┌──

(** * OpenAlex preprint-server collector: the fetch / aggregate / export core

    A shallow embedding of [openalex_preprints.py]: the retrying HTTP
    client [api_get], the JSON flattener [flatten_json], the year-month
    normaliser [iso_to_year_month] and the data path of
    [build_zip_from_selection] (selection de-duplication, yearly and monthly
    buckets, the monthly wide table).

    Conventions.
    - A Python [str] is a [string] whose characters are read as the code
      points 0..255.
    - A Python [float] is the rational it denotes, and a product of
      floats is rounded as the interpreter rounds it ([Float64]).
    - A Python exception is a value of [exn]; a call that may raise returns
      a [result]. [Unfinished] is not a Python exception: it marks an
      unfolding of [while True] that ran out of turns.
    - The network, [time.sleep] and the request log are explicit state
      ([world]); the Streamlit widgets, the log boxes and the timing
      counters of the original do not influence any value modelled here
      and are left out.
    - The parts of the page around the build (the names typed or
      uploaded, the header of [servers.csv], the yearly table, the topic
      columns, the rolling logs) are modelled on their own, as functions
      of the values they read. *)

From Stdlib Require Import ZArith String Ascii List Bool Lia QArith Lqa DecimalString.
From Stdlib Require Import Qpower Qabs Qround.
From stdpp Require Import gmap strings list sorting.

#[local] Set Warnings "-clear-no-such-hyp".

Local Open Scope string_scope.
Local Open Scope list_scope.
Local Open Scope Z_scope.

(** ** Exceptions and results *)

Inductive exn : Type :=
| ValueError (msg : string)
| UnboundLocalError (var : string)
| HTTPError (status : Z)
| ConnectionError
| Timeout
| JSONDecodeError
| Unfinished.

Inductive result (A : Type) : Type :=
| Ok (a : A)
| Raise (e : exn).

Arguments Ok {A} a.
Arguments Raise {A} e.

Global Instance result_ret : MRet result := fun A a => Ok a.

Global Instance result_bind : MBind result := fun A B k r =>
  match r with
  | Ok a => k a
  | Raise e => Raise e
  end.

Definition is_ok {A} (r : result A) : bool :=
  match r with Ok _ => true | Raise _ => false end.

(** ** Python string primitives *)

Module Py.

Definition code (c : ascii) : nat := nat_of_ascii c.

Definition between (lo hi : nat) (c : ascii) : bool :=
  (Nat.leb lo (code c)) && (Nat.leb (code c) hi).

(** Decimal digits ['0'..'9']: the only characters below 256 that
    [int()] reads as digits. *)
Definition is_decimal (c : ascii) : bool := between 48 57 c.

└──

EXERCISE DETAILS
Give back, unchanged, the line containing "e => Raise e" and each line that comes after it in the entries above, ending with the last.

SOLUTION TO THIS PROBLEM
  | Raise e => Raise e
  end.

Definition is_ok {A} (r : result A) : bool :=
  match r with Ok _ => true | Raise _ => false end.

(** ** Python string primitives *)

Module Py.

Definition code (c : ascii) : nat := nat_of_ascii c.

Definition between (lo hi : nat) (c : ascii) : bool :=
  (Nat.leb lo (code c)) && (Nat.leb (code c) hi).

(** Decimal digits ['0'..'9']: the only characters below 256 that
    [int()] reads as digits. *)
Definition is_decimal (c : ascii) : bool := between 48 57 c.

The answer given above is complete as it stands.